(** X13: the text row of an object at rank [i] is produced exactly when
    the object has the five attributes, none of its four counts is
    [None], its user name is not [None] unless the row is one of the
    first three, where the name is turned into a string for the medal
    before it is formatted, and every attribute that is an integer is
    within the limit of digits of the interpreter. *)
Theorem text_row_returns_iff (i : nat) (o : Dyn.object) :
  (∃ x, Dyn.text_row i o = Dyn.Ok x)
  ↔ complete o
    ∧ (∀ name, name ∈ counts → o !! name ≠ Some Dyn.VNone)
    ∧ (o !! "username" = Some Dyn.VNone → (i < 3)%nat)
    ∧ printable o.
Proof.
  split.
  - intros [x H]. split.
    { by eapply complete_not_missing, text_row_Ok_inv. }
    by eapply text_row_Ok_shape.
  - intros (Hc & Hn & Hu & Hp).
    apply complete_lookups in Hc
      as ([u Eu] & [t Et] & [e Ee] & [m Em] & [h Eh]).
    apply printable_lookups in Hp as (Pu & Pt & Pe & Pm & Ph).
    assert (∀ w name v, name ∈ counts → o !! name = Some v →
              Dyn.value_within_limit v →
              ∃ x, Dyn.format_left w v = Dyn.Ok x) as Hfmt.
    { intros w name v Hin Hv Hlim. apply format_left_returns.
      split; [|done]. intros ->. by apply (Hn name). }
    assert (∃ c1,
              Dyn.bind
                (match medal_of_rank i with
                 | Some g => Dyn.bind (Dyn.to_str u)
                               (λ s, Dyn.Ok (Dyn.VStr (s ++ [space; glyph g])))
                 | None => Dyn.Ok u
                 end) (Dyn.format_left 25) = Dyn.Ok c1) as [c1 E1].
    { destruct (medal_of_rank i) eqn:Hrank.
      - destruct (proj2 (to_str_returns u) (Pu _ Eu)) as [su ->].
        cbn [Dyn.bind Dyn.format_left]. by eexists.
      - cbn [Dyn.bind]. apply format_left_returns. split; [|by apply Pu].
        intros ->. specialize (Hu Eu).
        by destruct i as [|[|[|i]]]; try lia. }
    destruct (Hfmt 15%nat "total_questions" t) as [c2 E2];
      [unfold counts; repeat constructor | done | by apply Pt |].
    destruct (Hfmt 10%nat "easy_count" e) as [c3 E3];
      [unfold counts; repeat constructor | done | by apply Pe |].
    destruct (Hfmt 10%nat "medium_count" m) as [c4 E4];
      [unfold counts; repeat constructor | done | by apply Pm |].
    destruct (Hfmt 10%nat "hard_count" h) as [c5 E5];
      [unfold counts; repeat constructor | done | by apply Ph |].
    unfold Dyn.text_row, Dyn.getattr. rewrite Eu. cbn [Dyn.bind].
    destruct (match medal_of_rank i with
              | Some g => Dyn.bind (Dyn.to_str u)
                            (λ s, Dyn.Ok (Dyn.VStr (s ++ [space; glyph g])))
              | None => Dyn.Ok u
              end) as [d|] eqn:Ed; cbn [Dyn.bind] in E1 |- *;
      [|discriminate E1].
    rewrite E1. cbn [Dyn.bind]. rewrite Et. cbn [Dyn.bind].
    rewrite E2. cbn [Dyn.bind]. rewrite Ee. cbn [Dyn.bind].
    rewrite E3. cbn [Dyn.bind]. rewrite Em. cbn [Dyn.bind].
    rewrite E4. cbn [Dyn.bind]. rewrite Eh. cbn [Dyn.bind].
    rewrite E5. cbn [Dyn.bind]. by eexists.
Qed.

(** X14: whenever the text presenter returns a report for a list, the
    HTML presenter returns one for it too. *)
Theorem text_returns_html_returns (l : list Dyn.object) (days : Z)
    (msg : option str) :
  (∃ out, Dyn.text_present_stats l days msg = Dyn.Ok out) →
  ∃ out, Dyn.html_present_stats l days msg = Dyn.Ok out.
Proof.
  intros [out H]. unfold Dyn.text_present_stats in H. repeat bind_inv H.
  unfold Dyn.html_present_stats.
  match goal with
  | Hs : Dyn.sorted _ = Dyn.Ok ?r, Hq : Dyn.sequence _ = _,
    Hd : Dyn.int_to_str _ = _ |- _ =>
      rewrite Hs, Hd; cbn [Dyn.bind];
      destruct (sequence_imap_returns Dyn.html_row r) as [rows ->];
        [intros i o Ho; apply html_row_returns_iff;
         destruct (sequence_imap_Ok_inv _ _ _ _ Hq Ho) as (j & b & Hrow);
         split;
         [by eapply complete_not_missing, text_row_Ok_inv
         |by eapply text_row_Ok_shape]
        |by eexists]
  end.
Qed.

Lemma text_returns_html_returns_witness :
  ∃ out, Dyn.html_present_stats [Dyn.malformed_object] 7 None = Dyn.Ok out.
Proof.
  apply text_returns_html_returns. eexists. vm_compute. reflexivity.
Defined.

(** X15: when every record has a total, there are two records or more
    and the totals cannot be ordered (they are not all integers and not
    all strings), both presenters raise [TypeError], from the sort and
    before any row is made. *)
Theorem unorderable_totals_raise (self : BasePresenter)
    (l : list Dyn.object) (days : Z) (msg : option str) :
  Forall (λ o : Dyn.object, is_Some (o !! "total_questions")) l →
  (2 ≤ length l)%nat →
  ¬ Dyn.orderable (totals l) →
  Dyn.present_stats self l days msg = Dyn.Raise Dyn.TypeError.
Proof.
  intros Hall Hlen Hord.
  assert (Dyn.sorted l = Dyn.Raise Dyn.TypeError) as Hs.
  { destruct (Dyn.sorted l) as [r|e] eqn:E.
    - assert (∃ r', Dyn.sorted l = Dyn.Ok r') as Hret by (by exists r).
      apply sorted_returns_iff in Hret as [_ [?|?]]; [lia|done].
    - f_equal. by eapply sorted_complete_raises. }
  destruct self; simpl;
    unfold Dyn.text_present_stats, Dyn.html_present_stats; by rewrite Hs.
Qed.

Lemma unorderable_totals_raise_witness :
  Dyn.present_stats TextPresenter mixed_totals 7 None
  = Dyn.Raise Dyn.TypeError.
Proof.
  apply unorderable_totals_raise.
  - repeat constructor; by eexists.
  - simpl. lia.
  - intros [H|H]; vm_compute in H.
    + apply Forall_cons in H as [_ H]. apply Forall_cons in H as [[n Hn] _].
      discriminate Hn.
    + apply Forall_cons in H as [[s Hs] _]. discriminate Hs.
Defined.

(** ** Where the exceptions come from *)

Lemma text_row_complete_raises (i : nat) (o : Dyn.object) e :
  complete o → Dyn.text_row i o = Dyn.Raise e → e ≠ Dyn.AttributeError.
Proof.
  intros ([u Eu] & [t Et] & [c Ec] & [m Em] & [h Eh])%complete_lookups.
  unfold Dyn.text_row, Dyn.getattr.
  rewrite Eu, Et, Ec, Em, Eh. cbn [Dyn.bind].
  destruct (medal_of_rank i); cbn [Dyn.bind].
  - destruct (Dyn.to_str u) eqn:E; cbn [Dyn.bind Dyn.format_left].
    + repeat match goal with
             | |- Dyn.bind ?r _ = _ → _ =>
                 let E := fresh "E" in
                 destruct r eqn:E; cbn [Dyn.bind];
                 [|apply format_left_raises in E as [[-> _]|[-> _]];
                   by intros [= <-]]
             end.
      done.
    + apply to_str_raises in E as [-> _]. by intros [= <-].
  - repeat match goal with
           | |- Dyn.bind ?r _ = _ → _ =>
               let E := fresh "E" in
               destruct r eqn:E; cbn [Dyn.bind];
               [|apply format_left_raises in E as [[-> _]|[-> _]];
                 by intros [= <-]]
           end.
    done.
Qed.

Lemma html_row_complete_raises (i : nat) (o : Dyn.object) e :
  complete o → Dyn.html_row i o = Dyn.Raise e → e ≠ Dyn.AttributeError.
Proof.
  intros ([u Eu] & [t Et] & [c Ec] & [m Em] & [h Eh])%complete_lookups.
  unfold Dyn.html_row, Dyn.getattr.
  rewrite Eu, Et, Ec, Em, Eh. cbn [Dyn.bind].
  repeat match goal with
         | |- Dyn.bind ?r _ = _ → _ =>
             let E := fresh "E" in
             destruct r eqn:E; cbn [Dyn.bind];
             [|apply to_str_raises in E as [-> _]; by intros [= <-]]
         end.
  done.
Qed.

(** X17: [AttributeError] is raised only for a missing attribute.  When
    every record has the five attributes, an exception of either
    presenter is a [TypeError], or a [ValueError] for an integer (the
    number of days or an attribute) beyond the limit of digits of the
    interpreter. *)
Theorem complete_records_raise_no_attribute_error (self : BasePresenter)
    (l : list Dyn.object) (days : Z) (msg : option str) (e : Dyn.exception) :
  Forall complete l →
  Dyn.present_stats self l days msg = Dyn.Raise e →
  e = Dyn.TypeError
  ∨ (e = Dyn.ValueError ∧ ¬ Dyn.ints_within_limit days l).
Proof.
  intros Hall H.
  assert (e ≠ Dyn.AttributeError) as Hne.
  { pose proof (complete_has_total l Hall) as Htot.
    assert (∀ (B : Type) r (f : nat → Dyn.object → Dyn.result B),
              Dyn.sorted l = Dyn.Ok r →
              (∀ i o e', complete o → f i o = Dyn.Raise e' →
                         e' ≠ Dyn.AttributeError) →
              Dyn.Raise e ∈ imap f r → e ≠ Dyn.AttributeError) as Hrows.
    { intros B r f Hs Hf Hin.
      apply elem_of_lookup_imap_1 in Hin as (i & o & Hrow & Hi).
      apply (Hf i o); [|done].
      rewrite Forall_forall in Hall. apply Hall.
      rewrite <- (sorted_perm_dyn _ _ Hs). by eapply list_elem_of_lookup_2. }
    destruct self; simpl in H;
      unfold Dyn.text_present_stats, Dyn.html_present_stats in H;
      (destruct (Dyn.sorted l) as [r|e'] eqn:Hs; cbn [Dyn.bind] in H;
       [|injection H as <-;
         by rewrite (sorted_complete_raises _ _ Htot Hs)]);
      (destruct (Dyn.int_to_str days) eqn:Hd; cbn [Dyn.bind] in H;
       [|injection H as <-; by apply int_to_str_raises in Hd as [-> _]]);
      (destruct (Dyn.sequence _) eqn:Hq in H; cbn [Dyn.bind] in H; [done|]);
      injection H as <-; apply sequence_raises in Hq.
    - by apply (Hrows _ r Dyn.text_row eq_refl text_row_complete_raises).
    - by apply (Hrows _ r Dyn.html_row eq_refl html_row_complete_raises). }
  destruct e; [done | by left | right].
  split; [done|]. by eapply present_stats_ValueError.
Qed.

Lemma complete_records_raise_no_attribute_error_witness :
  Forall complete too_many_hard
  ∧ ∃ e, Dyn.present_stats HtmlPresenter too_many_hard 7 None = Dyn.Raise e
         ∧ (e = Dyn.TypeError
            ∨ (e = Dyn.ValueError ∧ ¬ Dyn.ints_within_limit 7 too_many_hard)).
Proof.
  assert (Forall complete too_many_hard) as Hc.
  { unfold too_many_hard. repeat constructor;
      apply complete_lookups; repeat split; vm_compute; by eexists. }
  split; [done|]. eexists. split; [vm_compute; reflexivity|].
  apply (complete_records_raise_no_attribute_error HtmlPresenter
           too_many_hard 7 None);
    [done|]. vm_compute. reflexivity.
Defined.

Action item: Copy out the lines above exactly, beginning at the one that contains "(∃ x, Dyn.text_row i o = Dyn.Ok x)" and ending at the one that contains "as ([u Eu] &".

Final answer:
  (∃ x, Dyn.text_row i o = Dyn.Ok x)
  ↔ complete o
    ∧ (∀ name, name ∈ counts → o !! name ≠ Some Dyn.VNone)
    ∧ (o !! "username" = Some Dyn.VNone → (i < 3)%nat)
    ∧ printable o.
Proof.
  split.
  - intros [x H]. split.
    { by eapply complete_not_missing, text_row_Ok_inv. }
    by eapply text_row_Ok_shape.
  - intros (Hc & Hn & Hu & Hp).
    apply complete_lookups in Hc
      as ([u Eu] & [t Et] & [e Ee] & [m Em] & [h Eh]).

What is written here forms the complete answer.